The very end of the lai presents the final word on happiness not only for the three protagonists in this text, but for the entire anthology of Marie de France’s Lais, as Eliduc occupies the final position in the series. As a result, the conclusions we encounter in this final tale can serve as a final conclusion for the entire anthology. It is essential to note, as many scholars have, that this is the only one of Marie’s lais that ends on a religious note. At the same time, it is the only lai that ends with all members of her notorious love triangle in a happy state. While Marie presents various forms of the love triangle with different solutions, it is telling that her final solution allows all members of the love triangle to experience not only happiness, but continued contact among its members in a state of satisfaction and equality, erasing or inverting all previous inequalities of class and gender: in the religious world, Guildeluëc is the pivotal model, while the royal Guilliadun and her former husband, though now redeemed, do not match the level of sanctity bestowed upon Guildeluëc.

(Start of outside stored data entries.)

(** [is_alive]: [None] when [stoi] throws.  [recv] takes at most 127 bytes. *)
Definition is_alive (net : network) (frontend : string) : option bool :=
  let url := without_scheme frontend in
  match rfind ":" url with
  | None => Some false
  | Some colon =>
      let host := str_take colon url in
      port ← stoi (str_drop (colon + 1) url);
      Some match net host port (health_request host) with
           | None => false
           | Some reply => contains "200" (c_string (str_take 127 reply))
           end
  end.

(** The loop of [select_frontend] from its [i]-th round, [n] rounds before the end: the new
    [next_frontend] and the frontend, "" for none. *)
Fixpoint select_loop (net : network) (start i n next_frontend : nat) : option (nat * string) :=
  match n with
  | O => Some (next_frontend, "")
  | S n =>
      let idx := ((start + i) mod length FRONTENDS)%nat in
      frontend ← FRONTENDS !! idx;
      alive ← is_alive net frontend;
      if alive : bool then Some (((idx + 1) mod length FRONTENDS)%nat, frontend)
      else select_loop net start (i + 1) n next_frontend
  end.
Definition select_frontend (net : network) (next_frontend : nat) : option (nat * string) :=
  select_loop net next_frontend 0 (length FRONTENDS) next_frontend.

(** [read_request_line] on what [recv] returned. *)
Definition read_request_line (received : option string) : option (string * string) :=
  req ← received;
  pos ← find crlf 0 req;
  match words (str_take pos req) with
  | method :: path :: _ => Some (method, path)
  | _ => None
  end.

(** One element of the JSON array of GET /health. *)
Definition health_entry (net : network) (i : nat) (frontend : string) : option string :=
  up ← is_alive net frontend;
  let url := without_scheme frontend in
  let port := str_drop (npos_add (rfind ":" url) 1) url in
  Some ("{" +:+ dq +:+ "id" +:+ dq +:+ ":" +:+ to_string (Z.of_nat i + 1) +:+
        "," +:+ dq +:+ "port" +:+ dq +:+ ":" +:+ dq +:+ port +:+ dq +:+
        "," +:+ dq +:+ "alive" +:+ dq +:+ ":" +:+ (if up : bool then "true" else "false") +:+ "}").
Fixpoint health_entries (net : network) (i : nat) (frontends : list string) : option (list string) :=
  match frontends with
  | [] => Some []
  | f :: fs => e ← health_entry net i f; es ← health_entries net (S i) fs; Some (e :: es)
  end.
Definition health_json (net : network) : option string :=
  es ← health_entries net 0 FRONTENDS; Some ("[" +:+ join "," es +:+ "]").

(** [handle_client]: the new [next_frontend] and what is sent; [None] when it throws. *)
Definition handle_client (net : network) (received : option string) (next_frontend : nat) :
    option (nat * string) :=
  match read_request_line received with
  | None => Some (next_frontend, "")
  | Some (method, path) =>
      if bool_decide (method = "GET") && bool_decide (path = "/health") then
        b ← health_json net;
        Some (next_frontend,
              "HTTP/1.1 200 OK" +:+ crlf +:+ "Content-Type: application/json" +:+ crlf +:+
              "Content-Length: " +:+ to_string (Z.of_nat (slen b)) +:+ crlf +:+
              "Connection: close" +:+ crlf +:+ crlf +:+ b)
      else
        '(next_frontend, target) ← select_frontend net next_frontend;
        if bool_decide (target = "") then
          Some (next_frontend,
                "HTTP/1.1 503 Service Unavailable" +:+ crlf +:+ "Content-Length: 0" +:+ crlf +:+
                "Connection: close" +:+ crlf +:+ crlf)
        else
          Some (next_frontend,
                "HTTP/1.1 307 Temporary Redirect" +:+ crlf +:+ "Location: " +:+ target +:+ path +:+ crlf +:+
                "Content-Length: 0" +:+ crlf +:+ "Connection: close" +:+ crlf +:+ crlf)
  end.

(** ** Which frontends answer *)

Definition up (net : network) (idx : nat) : bool :=
  match FRONTENDS !! idx with Some f => default false (is_alive net f) | None => false end.

(** The addresses of the list can be parsed. *)
Lemma is_alive_FRONTENDS net idx f :
  FRONTENDS !! idx = Some f → is_alive net f = Some (up net idx).
Proof.
  intros Hf. unfold up. rewrite Hf.
  assert (is_Some (is_alive net f)) as [b ->]; [|done].
  destruct idx as [|[|[|idx]]]; cbn in Hf; simplify_eq; [by eexists..|done].
Qed.

Lemma FRONTENDS_lookup idx : (idx < 3)%nat → ∃ f, FRONTENDS !! idx = Some f ∧ f ≠ "".
Proof. intros ?. destruct idx as [|[|[|idx]]]; [by eexists..|lia]. Qed.

(** The first frontend that answers, [d] places after [start]. *)
Definition first_live (net : network) (start d : nat) : Prop :=
  up net ((start + d) mod 3) = true ∧ ∀ d', (d' < d)%nat → up net ((start + d') mod 3) = false.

Marie’s final solution also reflects the path promoted by religious thinkers in the twelfth century. As Émile Bréhier states, “The monastic ideal, that of the status religiosus, is a life of renunciation; the pursuit of perfection is based on adherence to the common code of poverty, chastity, and obedience” (1965). When Guildeluëc renounces her marriage, she is not only choosing a path that would allow her to escape any negative consequences by staying married to Eliduc, nor is she only gaining a voice, she is, in fact, consciously choosing the path that would guarantee her position as a paragon of holiness, her consideration as a saintly figure and her attainment of happiness—the perfect happiness of Aquinas—as she upholds the ideal twelfth-century conception of religiosity. Guildeluëc, as a selfless Marian figure, has entered into this religiously ideal life; it is in this way that she has attained the spiritual transcendence that leads to the type of perfect happiness that theologians like Thomas Aquinas describe in their writings, a way of life that Marie herself is thought to have lived as a nun in a convent in England.

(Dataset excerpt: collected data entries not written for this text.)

(** C20: what is uploaded under a new name is what is downloaded from it, byte for byte and whatever
    its size below 2 GiB: the upload splits it into chunks of a million bytes, lists their names, and
    the download follows the list.  The path may not contain a comma or the words "not found". *)
Theorem upload_download fuel a r folder filename data V s :
  let p := inFolder folder filename in
  session a r V s → V r p ≠ Some "KV-File" → V r (p +:+ "-metadata") = None →
  no_char ","%char p → contains "not found" p = false →
  data ≠ "" → Z.of_nat (slen data) < 2 ^ 31 →
  runs (_ ← storeFile fuel a r folder filename data; loadFile a r p) (λ content _, content = data) s.
Proof.
  intros p Hs Hfree Hnew Hcomma Hp Hne Hlen. apply runs_bind.
  eapply runs_mono; [by apply (storeFile_spec fuel a r folder filename data V)|]. cbv beta. intros _ s' (V' & cs & Hs' & Hst & Hcat).
  eapply runs_mono; [apply (loadFile_spec a r p cs V'); [done| |done..]|].
  - intros ->. by simpl in Hcat.
  - cbv beta. intros content s'' [_ ->]. done.
Qed.

End upload.

(** ** Deletion *)

(** The columns of row [r] that hold a folder. *)
Definition folders_in (V : string → string → option string) (r : string) (l : list string) : Prop :=
  ∀ c, V r c = Some "KV-Folder" → c ∈ l.
(** A path that is no longer a file or a folder. *)
Definition gone (V : string → string → option string) (r p : string) : Prop :=
  V r p = None ∨ V r p = Some "DEL KV-Folder".
(** What deletions preserve: a folder was one before, and what is gone stays gone. *)
Definition only_deletes (r : string) (V V' : string → string → option string) : Prop :=
  (∀ c, V' r c = Some "KV-Folder" → V r c = Some "KV-Folder") ∧ ∀ c, gone V r c → gone V' r c.

Global Instance only_deletes_preorder r : PreOrder (only_deletes r).
Proof. split; [by intros V|]. intros V1 V2 V3 [A1 B1] [A2 B2]. split; auto. Qed.

Lemma only_deletes_delete r c V : only_deletes r V (view_effect (UDelete r c) V).
Proof. unfold only_deletes, gone. split; intros c'; cbn [view_effect]; case_decide; auto. done. Qed.
Lemma only_deletes_mark r c V : only_deletes r V (view_effect (UPut r c "DEL KV-Folder") V).
Proof. unfold only_deletes, gone. split; intros c'; cbn [view_effect]; case_decide; auto. done. Qed.
Lemma folders_in_less r V V' l : only_deletes r V V' → folders_in V r l → folders_in V' r l.
Proof. intros [Hf _] Hl c Hc. by apply Hl, Hf. Qed.

Section deletion.
Context `{KvLaws St}.

(** A program on row [r] that only deletes. *)
Definition deletes (a r : string) (m : M St unit) : Prop :=
  ∀ V s, session a r V s → runs m (λ _ s', ∃ V', session a r V' s' ∧ only_deletes r V V') s.

Lemma deletes_seq a r (m m' : M St unit) :
  deletes a r m → deletes a r m' → deletes a r (_ ← m; m').
Proof.
  intros Hm Hm' V s Hs. apply runs_bind. eapply runs_mono; [by apply Hm|].
  intros _ s1 (V1 & Hs1 & Ho1). eapply runs_mono; [by apply Hm'|].
  intros _ s2 (V2 & Hs2 & Ho2). exists V2. split; [done|by etrans].
Qed.
Lemma deletes_ret a r : deletes a r (mret tt).
Proof. intros V s Hs. apply runs_ret. by exists V. Qed.
Lemma deletes_Delete a r c : deletes a r (_ ← kv_Delete a r c; mret tt).
Proof.
  intros V s Hs. apply runs_bind. apply (runs_Delete _ _ _ _ _ _ Hs). intros res s' _ Hs'.
  apply runs_ret. eexists. split; [exact Hs'|apply only_deletes_delete].
Qed.
Lemma deletes_for_each {A} a r (body : A → M St unit) l :
  (∀ x, x ∈ l → deletes a r (body x)) → deletes a r (for_each body l).
Proof.
  induction l as [|x l IH]; intros Hb; [apply deletes_ret|].
  apply deletes_seq; [apply Hb; by left|]. apply IH. intros y Hy. apply Hb. by right.
Qed.

(** The children of a folder, one after the other: the set of folders only shrinks. *)
Lemma delete_children a r l (body : string → M St unit) items V s :
  (∀ p V s, session a r V s → folders_in V r l →
    runs (body p) (λ _ s', ∃ V', session a r V' s' ∧ only_deletes r V V' ∧ gone V' r p) s) →
  session a r V s → folders_in V r l →
  runs (for_each body items) (λ _ s', ∃ V', session a r V' s' ∧ only_deletes r V V' ∧
    ∀ p, p ∈ items → gone V' r p) s.
Proof.
  intros Hb. revert V s. induction items as [|p items IH]; intros V s Hs Hl.
  { apply runs_ret. exists V. split_and!; [done..|]. by intros p Hp%elem_of_nil. }
  cbn [for_each]. apply runs_bind. eapply runs_mono; [by apply Hb|].
  intros _ s1 (V1 & Hs1 & Ho1 & Hg1). eapply runs_mono; [apply (IH V1); [done|by eapply folders_in_less]|].
  intros _ s2 (V2 & Hs2 & Ho2 & Hg2). exists V2. split_and!; [done|by etrans|].
  intros p' [->|Hp']%elem_of_cons; [by apply Ho2|auto].
Qed.

Lemma deleteRec_spec fuel a r p l V s :
  session a r V s → folders_in V r l → (length l < fuel)%nat →
  runs (deleteRec fuel a r p) (λ _ s', ∃ V', session a r V' s' ∧ only_deletes r V V' ∧ gone V' r p) s.
Proof.
  revert p l V s. induction fuel as [|fuel IH]; intros p l V s Hs Hl Hf; [lia|]. cbn [deleteRec].
  apply runs_bind. apply (runs_Get _ _ _ _ _ _ Hs). intros marker Hmarker. case_bool_decide as Hm.
  - apply runs_bind. apply (runs_Get _ _ _ _ _ _ Hs). intros fileMeta _.
    apply runs_bind. eapply runs_mono.
    { refine ((_ : deletes a r _) V s Hs). destruct (hasChunks fileMeta); [|apply deletes_ret].
      apply deletes_seq; [|apply deletes_Delete]. apply deletes_for_each. intros. apply deletes_Delete. }
    intros _ s1 (V1 & Hs1 & Ho1). apply runs_bind. apply (runs_Delete _ _ _ _ _ _ Hs1).
    intros _ s2 _ Hs2. apply runs_bind. apply (runs_Delete _ _ _ _ _ _ Hs2). intros _ s3 _ Hs3.
    apply runs_ret. eexists. split; [exact Hs3|]. split.
    + etrans; [exact Ho1|]. etrans; apply only_deletes_delete.
    + left. cbn [view_effect]. by rewrite decide_True.
  - assert (marker = "KV-Folder") as Em by (by destruct (decide (marker = "KV-Folder"))).
    subst marker.
    assert (V r p = Some "KV-Folder") as HVp.
    { unfold got in Hmarker. revert Hmarker. destruct (V r p); [by intros <-|by intros [?|?]]. }
    apply runs_bind. apply (runs_Put _ _ _ _ _ _ _ Hs). intros _ s1 _ Hs1.
    apply runs_bind. apply (runs_Get _ _ _ _ _ _ Hs1). intros children _.
    apply runs_bind. apply (runs_Delete _ _ _ _ _ _ Hs1). intros _ s2 _ Hs2.
    match type of Hs2 with session _ _ ?V2 _ =>
      assert (only_deletes r V V2) as Ho2 by
        (etrans; [apply only_deletes_mark|apply only_deletes_delete]);
      assert (gone V2 r p) as Hg2 by
        (unfold gone; cbn [view_effect]; rewrite (decide_True (P := (r, p) = (r, p))) by done;
         case_decide; auto);
      set (V2' := V2) in *
    end.
    destruct (hasChunks children); [|apply runs_ret; by eexists].
    assert (folders_in V2' r (filter (λ c, c ≠ p) l)) as Hl2.
    { intros c Hc. apply list_elem_of_filter. split; [|by apply Hl, Ho2].
      intros ->. destruct Hg2; congruence. }
    eapply runs_mono; [eapply delete_children; [|exact Hs2|exact Hl2]|].
    + intros p' V' s' Hs' Hl'. apply (IH p' (filter (λ c, c ≠ p) l)); [done..|].
      pose proof (Hl p HVp) as Hin. apply list_elem_of_split in Hin as (l1 & l2 & ->).
      rewrite filter_app, filter_cons, decide_False by (by intros []).
      rewrite length_app. rewrite length_app in Hf. simpl in Hf.
      pose proof (length_filter (λ c, c ≠ p) l1). pose proof (length_filter (λ c, c ≠ p) l2). lia.
    + cbv beta. intros _ s' (V' & Hs' & Ho' & _). exists V'. split_and!; [done|by etrans|by apply Ho'].
Qed.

While Guildeluëc, and eventually Guilliadun and Eliduc, live a life of perfect happiness according to twelfth-century ideals, we will see that happiness, like religious teachings and monastic models, have moved beyond the cloistered monastic walls of the twelfth century to be firmly intertwined with secular life in the thirteenth century in Philippe de Remi’s Le Roman de la Mankeine. By this time, women in particular were encouraged to maintain their positions as wives and mothers, rather than renounce the secular life entirely, a notion that concords with the emerging mendicant orders and other communities and ways of life that started to blend the religious and temporal realms.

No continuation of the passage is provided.